Goal of the exercise - Take the lines below beginning at the line that has "Fixpoint select_loop (d" and stopping after the line that has "if n <=? Limit", and print them exactly as they are, with no other lines.

___ Working data

Definition copyWithoutFields (m : tmetric) (w : W) : tmetric * W :=
  let '(m, w) := m_Copy m w in
  let fieldKeys := FKey <$> fields (base m) in
  (with_base (foldl (fun b fk => RemoveField fk b) (base m) fieldKeys) m, w).

(** The loop over the fields of one metric. *)
Fixpoint field_loop (p : Unpivot) (b : tmetric) (fs : list Field) (results : list tmetric) (w : W) :
    list tmetric * W :=
  match fs with
  | [] => (results, w)
  | f :: fs' =>
    let '(newMetric, w) := m_Copy b w in
    let newMetric := with_base
      (AddTag (TagKey p) (FKey f) (AddField (ValueKey p) (go_of_val (FValue f)) (base newMetric))) newMetric in
    field_loop p b fs' (results ++ [newMetric]) w
  end.

Fixpoint unpivot_loop (p : Unpivot) (ms results : list tmetric) (w : W) : option (list tmetric * W) :=
  match ms with
  | [] => Some (results, w)
  | m :: ms' =>
    let '(b, w) := copyWithoutFields m w in
    let '(results, w) := field_loop p b (fields (base m)) results w in
    w ← m_Accept m w;
    unpivot_loop p ms' results w
  end.

Definition Apply (ms : list tmetric) (p : Unpivot) (w : W) : option (list tmetric * Unpivot * W) :=
  '(results, w) ← unpivot_loop p ms [] w; Some (results, p, w).
End Unpivot.
End Unpivot.

(** ** [tag_limit.go] *)

Module TagLimit.
Record TagLimit := mkTagLimit {
  Limit : Z;
  Keep : list string;
  init : bool;
  keepTags : gset string;
}.

Definition initOnce (d : TagLimit) : bool * TagLimit :=
  if init d then (true, d)
  else if Limit d <? Z.of_nat (length (Keep d)) then (false, d)
  else (true, mkTagLimit (Limit d) (Keep d) true
    (foldl (fun kt k => {[ k ]} ∪ kt) ∅ (Keep d))).

(** The loop that fills [tagsToRemove]; [None] is an index out of range. *)
Fixpoint select_loop (d : TagLimit) (ts : list Tag) (tagsToRemove : list string) (removeIdx : nat)
    (lenPointTags : Z) : option (list string) :=
  match ts with
  | [] => Some tagsToRemove
  | t :: ts' =>
    '(rm, i, n) ← (if decide (Key t ∈ keepTags d) then Some (tagsToRemove, removeIdx, lenPointTags)
      else if (removeIdx <? length tagsToRemove)%nat
      then Some (<[removeIdx := Key t]> tagsToRemove, S removeIdx, lenPointTags - 1)
      else None);
    if n <=? Limit d then Some rm else select_loop d ts' rm i n
  end.

Definition edit (d : TagLimit) (point : metric) : option metric :=
  let lenPointTags := Z.of_nat (length (tags point)) in
  if lenPointTags <=? Limit d then Some point
  else
    rm ← select_loop d (tags point) (replicate (Z.to_nat (lenPointTags - Limit d)) EmptyString)
      0 lenPointTags;
    Some (foldl (fun b t => RemoveTag t b) point rm).

Definition Apply {W} (ins : list tmetric) (d : TagLimit) (w : W) : option (list tmetric * TagLimit * W) :=
  let '(ok, d) := initOnce d in
  if negb ok then Some (ins, d, w)
  else
    out ← mapM (fun m => b ← edit d (base m); Some (with_base b m)) ins;
    Some (out, d, w).
End TagLimit.

(** ** [enum.go]

    The values of a mapping are the scalars a configuration file holds. *)

Module Enum.
Record Mapping := mkMapping {
  ETag : string;
  EField : string;
  EDest : string;
  Default : option Val;
  ValueMappings : gmap string Val;
}.

Definition adjustBoolValue (v : Val) : Val :=
  match v with VBool b => VString (FormatBool b) | _ => v end.

Definition mapValue (mp : Mapping) (original : string) : option Val :=
  match ValueMappings mp !! original with Some v => Some v | None => Default mp end.

Definition getDestination (mp : Mapping) : string :=
  if decide (EDest mp <> EmptyString) then EDest mp else EField mp.
Definition getDestinationTag (mp : Mapping) : string :=
  if decide (EDest mp <> EmptyString) then EDest mp else ETag mp.

Definition writeField (nm : string) (v : Val) (m : metric) : metric :=
  AddField nm (go_of_val v) (RemoveField nm m).
Definition writeTag (nm v : string) (m : metric) : metric := AddTag nm v (RemoveTag nm m).

Definition map_field (mp : Mapping) (m : metric) : metric :=
  if decide (EField mp <> EmptyString) then
    match adjustBoolValue <$> GetField (EField mp) m with
    | Some (VString s) =>
      match mapValue mp s with Some v => writeField (getDestination mp) v m | None => m end
    | _ => m
    end
  else m.

Definition map_tag (mp : Mapping) (m : metric) : metric :=
  if decide (ETag mp <> EmptyString) then
    match GetTag (ETag mp) m with
    | Some s =>
      match mapValue mp s with
      | Some (VString v) => writeTag (getDestinationTag mp) v m
      | Some v => writeTag (getDestinationTag mp) (format_v v) m
      | None => m
      end
    | None => m
    end
  else m.

Definition applyMappings (mps : list Mapping) (m : metric) : metric :=
  foldl (fun m mp => map_tag mp (map_field mp m)) m mps.

Definition Apply {W} (ins : list tmetric) (mps : list Mapping) (w : W) :
    option (list tmetric * list Mapping * W) :=
  Some (each (applyMappings mps) ins, mps, w).
End Enum.

(** ** [dedup.go] *)

(** The clock: [time.Now]. *)
Class ClockEnv (W : Type) := read_clock : W -> Z * W.

(** [time.Time.Sub] saturates at the bounds of a duration. *)
Definition time_Sub (t u : Z) : Z := MinInt64 `max` (t - u) `min` MaxInt64.

Module Dedup.
Record Dedup := mkDedup {
  DedupInterval : Z;
  FlushTime : Z;
  Cache : gmap Z tmetric;
}.
Lemma ParseInt_FormatInt z : MinInt64 <= z <= MaxInt64 -> ParseInt (FormatInt z) = inl z.
Proof.
  intros Hz. pose proof (signed_int_abs z Hz) as Hs. unfold MinInt64, MaxInt64 in Hz. unfold FormatInt.
  destruct (Z.ltb_spec z 0).
  - unfold ParseInt. change (code "-"%char =? 45) with true. cbn [orb].
    rewrite ParseUint_FormatUint by (unfold MaxUint64; lia). by rewrite Z.abs_neq in Hs by lia.
  - destruct (decide (z = 0)) as [->|Hne]; [reflexivity|]. rewrite Z.abs_eq in Hs by lia.
    pose proof (ParseUint_FormatUint z ltac:(unfold MaxUint64; lia)) as Hp.
    destruct (FormatUint_first z ltac:(lia)) as (d & s & Hd & E). rewrite E in *.
    unfold ParseInt. rewrite code_digit by lia.
    rewrite (proj2 (Z.eqb_neq (48 + d) 45)), (proj2 (Z.eqb_neq (48 + d) 43)) by lia. cbn [orb]. by rewrite Hp.
Qed.

Lemma uint10_loop_digits s acc v :
  0 <= acc -> v <= MaxUint64 -> read_digits s acc = Some v -> uint10_loop s acc = inl v.
Proof.
  intros Ha Hv E. pose proof (uint_loop_digits s acc v false Ha Hv E) as H. revert acc Ha E H.
  induction s as [|c s IH]; intros acc Ha; simpl; [intros _; congruence|].
  destruct (Z.leb_spec 0 (Z.of_N (N_of_ascii c) - 48)); [|done]. destruct (Z.leb_spec (Z.of_N (N_of_ascii c) - 48) 9); [|done].
  change (Z.of_N (N_of_ascii c)) with (code c) in *. rewrite (proj2 (Z.eqb_neq (code c) 95)) by lia.
  simpl. intros E. destruct (digit_val c) as [d|] eqn:Ed; [|done].
  assert (d = code c - 48) as ->.
  { revert Ed. unfold digit_val, is_digit, between. rewrite (proj2 (Z.leb_le 48 _)), (proj2 (Z.leb_le _ 57)) by lia. by intros [= <-]. }
  destruct (10 <=? _); [done|]. destruct (_ <=? acc); [done|].
  assert (acc * 10 + (code c - 48) <= v) as Hle by (eapply read_digits_le; [|exact E]; lia).
  unfold MaxUint64 in *. rewrite (uint64_small (acc * 10)), uint64_small by (unfold MaxUint64; lia).
  destruct (_ || _); [done|]. apply IH; [lia|done].
Qed.

Lemma FormatUint_nonempty n : 0 <= n -> FormatUint n <> EmptyString.
Proof.
  intros Hn. destruct (decide (n = 0)) as [->|Hz]; [done|]. by destruct (FormatUint_first n ltac:(lia)) as (d & s & _ & ->).
Qed.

______

Response to this exercise -
Fixpoint select_loop (d : TagLimit) (ts : list Tag) (tagsToRemove : list string) (removeIdx : nat)
    (lenPointTags : Z) : option (list string) :=
  match ts with
  | [] => Some tagsToRemove
  | t :: ts' =>
    '(rm, i, n) ← (if decide (Key t ∈ keepTags d) then Some (tagsToRemove, removeIdx, lenPointTags)
      else if (removeIdx <? length tagsToRemove)%nat
      then Some (<[removeIdx := Key t]> tagsToRemove, S removeIdx, lenPointTags - 1)
      else None);
    if n <=? Limit d then Some rm else select_loop d ts' rm i n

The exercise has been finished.